## BRIEF
Copy word for word, please, the lines of the entries below running from the one containing "Lemma victim_free s" to the one containing "assert (ctx_ok (set_held", both ends included.

## DATASET EXTRACT
━━━━━━━━━━

(* ===== verification/IctxClient.v ===== *)
(** * Inodes: the two caches together

    [IctxOps] has the operations on both caches, [IctxClient] sequences of them. *)
From S2P Require Import Prelude Layout BufferCache BufferRules BufferFind BufferUse BufferFlush BufferShrink.
From S2P Require Import BufferClient InodeCache IctxRules.
Import Layout BufferCache CacheLists BufferSpec BufferRules BufferOps BufferFind BufferGet BufferUse BufferFlush BufferInit
  BufferShrink BufferClient InodeCache IctxSpec IctxRules.

(** ** Inodes: the two caches together

    [isys]: the abstract cache of contexts and the abstract buffer cache.
    Reading an inode takes a context and the block of the inode, releasing it
    gives both back. *)
Module IctxOps.

Definition iblock (ino : Z) : Z := key ITABLE_INO ino.

(** What taking a context does to the abstract cache *)
Definition hit (ino : Z) (a : icache) : icache := hold_ino ino (push_clean ino (drop_ino ino a)).
Definition miss (ino : Z) (a : icache) : icache :=
  hold_ino ino (push_ref ino (if ic_free a =? 0 then match last (ic_clean a) with Some v => drop_ino v a | None => a end else take_free a)).
Definition read_ino (ino : Z) (a : icache) : icache := if decide (ino ∈ ic_clean a) then hit ino a else miss ino a.
Definition release_ino (ino : Z) (a : icache) : icache := unhold ino (push_clean ino (drop_ino ino a)).

(** There is a context: the inode is cached, or one is unused, or the least
    recently used clean one is not in use. *)
Definition has_victim (a : icache) : Prop := ic_free a <> 0 \/ exists v, last (ic_clean a) = Some v /\ v ∉ ic_held a.

Section ops.
Context (pbn : Z -> Z -> Z).
Notation serves := (serves pbn).
Notation mapped := (mapped pbn).
Implicit Types (s : sys) (a : icache) (c : nvfuse_inode_ctx) (b : cache) (H : heads).

(** The contexts in use, which [X] names, hold the buffer heads of their inodes. *)
Definition heads_ok s a (X : gmap Z Z) H : Prop := forall ino, ino ∈ ic_held a -> exists id c bh bh', X !! ino = Some id /\ at_ino s ino id c /\ ictx_bh c = Some bh /\
  H !! iblock ino = Some bh' /\ bh_bc bh' = bh_bc bh.

Record isrep s a b (X : gmap Z Z) H : Prop := {
  is_ictx : irep s a;
  is_bm : serves (sys_bm s) b H;
  is_heads : heads_ok s a X H;
  is_range : forall ino, ino ∈ ic_held a -> 0 <= ino < 2 ^ 32 }.

Lemma iblock_inj i j : 0 <= i < 2 ^ 32 -> 0 <= j < 2 ^ 32 -> iblock i = iblock j -> i = j.
Proof. unfold iblock, key. lia. Qed.

(** The buffer cache moves on under the contexts. *)
Lemma isrep_bm s a b X H b' H' m : isrep s a b X H -> serves m b' H' ->
  (forall ino bh, ino ∈ ic_held a -> H !! iblock ino = Some bh -> exists bh', H' !! iblock ino = Some bh' /\ bh_bc bh' = bh_bc bh) ->
  isrep (set_bm m s) a b' X H'.
Proof.
  intros [R1 R2 R3 R4] V Hh. split; [by destruct R1|done| |done].
  intros ino Hi. destruct (R3 ino Hi) as (id & c & bh & bh' & HX & Hat & Hb & Hh1 & E). destruct (Hh ino bh' Hi Hh1) as (bh2 & H2 & E2).
  exists id, c, bh, bh2. split_and!; try done. congruence.
Qed.

(** ** Taking a context *)

Lemma is_lists s a : irep s a -> irep_lists s.
Proof. intros R. split; apply R. Qed.

(** Where the context for an inode comes from *)
Definition source s (ino id : Z) c c' : Prop := ictx_ino c' = ino /\
  ((at_ino s ino id c /\ ictx_type c = BUFFER_TYPE_CLEAN /\ ictx_type c' = BUFFER_TYPE_CLEAN) \/
   ((forall x cx, ~ at_ino s ino x cx) /\ victim s id c /\ ictx_type c' = BUFFER_TYPE_REF)).

Definition in_use c : Prop := ictx_data_dirty_count c = 0 /\ ictx_meta_dirty_count c = 0 /\ ictx_lock c = true /\ ictx_ref c = 1 /\
  Z.testbit (ictx_status c) INODE_STATE_LOCK = true.

Lemma victim_free s a id c : irep s a -> victim s id c -> (ictx_type c = BUFFER_TYPE_UNUSED /\ ic_free a <> 0) \/
  (ictx_type c = BUFFER_TYPE_CLEAN /\ ic_free a = 0 /\ last (ic_clean a) = Some (ictx_ino c) /\ ictx_ino c ∉ ic_held a).
Proof.
  intros R (V1 & V2 & V3 & V4 & _). unfold victim_type in *. rewrite (ir_free _ _ R) in *. destruct (Z.eqb_spec (ic_free a) 0) as [E|E]; [right|by left].
  split; [done|]. split; [done|]. split.
  - rewrite <- (ir_clean _ _ R), fmap_last, V1. cbn. unfold ino_of. by rewrite V2.
  - intros Hi. destruct (ir_ctx _ _ R id c V2) as (_ & _ & [(Ht & _)|(_ & Hd)]); [by rewrite Ht in V3|].
    rewrite decide_True in Hd by done. destruct Hd. congruence.
Qed.

Lemma take_irep s s' a id c c' ino : irep s a -> shifted s s' id c c' -> ictxc_lock s' = false -> ino ∉ ic_held a ->
  source s ino id c c' -> in_use c' -> irep s' (read_ino ino a) /\
  (forall x cx, at_ino s x id cx -> x ∉ ic_held a \/ x = ino).
Proof.
  intros R [S1 S2 S3 S4 S5 S6 S7] Hk Hni [Hn Hsrc] (U1 & U2 & U3 & U4 & U5).
  assert (ctx_ok (set_held ({[ ino ]} ∪ ic_held a) a) c') as Hok.
  { split; [done|]. split; [done|]. right. cbn [set_held ic_held]. rewrite Hn, decide_True by set_solver. split; [|done].
    destruct Hsrc as [(_ & _ & ?)|(_ & _ & ?)]; [by left|right; split; [done|set_solver]]. }
  assert (ictx_type c' = BUFFER_TYPE_CLEAN \/ ictx_type c' = BUFFER_TYPE_REF) as Ht' by (destruct Hsrc as [(_ & _ & ?)|(_ & _ & ?)]; tauto).
  destruct Hsrc as [(Hat & Ht & Htc)|(Hno & Hv & Htc)].
  - pose proof Hat as (Hc & Hi & Hnc). assert (ino ∈ ic_clean a) as Hin.
    { rewrite <- (ir_clean _ _ R), (in_list s a) by (done || by left). by exists id, c. }
    split.
    + unfold read_ino. rewrite decide_True by done.
      assert (hit ino a = set_held ({[ ino ]} ∪ ic_held a) (enter c' (leave c a))) as ->.
      { unfold leave, enter, hit. by rewrite Ht, Htc, Hn, Hnc. }
      eapply irep_change; try done.
      * intros x cx Hx Hcx Hu. assert (ictx_ino cx <> ino) as Hne; [|set_solver]. intros E. apply Hx.
        pose proof (cached_at s a x cx R Hcx Hu) as Hax. rewrite E in Hax. by destruct (at_ino_fun s ino x id cx c (ir_hash _ _ R) Hax Hat).
      * intros x Hx. rewrite Hn, Hnc. destruct (decide (x = ino)) as [->|Hne]; [by left|right]. split; [set_solver|by right].
    + intros x cx (Hcx & _ & Hnx). right. congruence.
  - assert (ino ∉ ic_clean a) as Hin.
    { rewrite <- (ir_clean _ _ R), (in_list s a) by (done || by left). intros (x & cx & Hx & _). by apply (Hno x cx). }
    pose proof Hv as (_ & Hc & _). pose proof (victim_free s a id c R Hv) as Hvf. split.
    + unfold read_ino. rewrite decide_False by done.
      assert (miss ino a = set_held ({[ ino ]} ∪ ic_held a) (enter c' (leave c a))) as ->.
      { unfold leave, enter, miss. rewrite Htc, Hn. destruct Hvf as [(-> & Hf)|(-> & -> & -> & _)]; cbn [Z.eqb]; [|done].
        by rewrite (proj2 (Z.eqb_neq (ic_free a) 0)). }
      eapply irep_change; try done.
      * intros x cx Hx Hcx Hu. assert (ictx_ino cx <> ino) as Hne; [|set_solver]. intros E. apply (Hno x cx).
        pose proof (cached_at s a x cx R Hcx Hu) as Hax. by rewrite E in Hax.
      * intros x Hx. rewrite Hn. destruct (decide (x = ino)) as [->|Hne]; [by left|right]. assert (x ∈ ic_held a) as Hxh by set_solver.
        split; [done|]. destruct Hvf as [(? & _)|(_ & _ & _ & Hvh)]; [by left|right]. congruence.
    + intros x cx Hat. left. pose proof Hat as (Hcx & Hi & Hnx). assert (cx = c) as -> by congruence.
      destruct Hvf as [(Ht & _)|(_ & _ & _ & Hvh)]; [|by rewrite <- Hnx].
      exfalso. by apply (at_cached s x id c (ir_hash _ _ R) (ir_unused _ _ R) Hat).
Qed.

━━━━━━━━━━

## RESPONSE AREA
Lemma victim_free s a id c : irep s a -> victim s id c -> (ictx_type c = BUFFER_TYPE_UNUSED /\ ic_free a <> 0) \/
  (ictx_type c = BUFFER_TYPE_CLEAN /\ ic_free a = 0 /\ last (ic_clean a) = Some (ictx_ino c) /\ ictx_ino c ∉ ic_held a).
Proof.
  intros R (V1 & V2 & V3 & V4 & _). unfold victim_type in *. rewrite (ir_free _ _ R) in *. destruct (Z.eqb_spec (ic_free a) 0) as [E|E]; [right|by left].
  split; [done|]. split; [done|]. split.
  - rewrite <- (ir_clean _ _ R), fmap_last, V1. cbn. unfold ino_of. by rewrite V2.
  - intros Hi. destruct (ir_ctx _ _ R id c V2) as (_ & _ & [(Ht & _)|(_ & Hd)]); [by rewrite Ht in V3|].
    rewrite decide_True in Hd by done. destruct Hd. congruence.
Qed.

Lemma take_irep s s' a id c c' ino : irep s a -> shifted s s' id c c' -> ictxc_lock s' = false -> ino ∉ ic_held a ->
  source s ino id c c' -> in_use c' -> irep s' (read_ino ino a) /\
  (forall x cx, at_ino s x id cx -> x ∉ ic_held a \/ x = ino).
Proof.
  intros R [S1 S2 S3 S4 S5 S6 S7] Hk Hni [Hn Hsrc] (U1 & U2 & U3 & U4 & U5).
  assert (ctx_ok (set_held ({[ ino ]} ∪ ic_held a) a) c') as Hok.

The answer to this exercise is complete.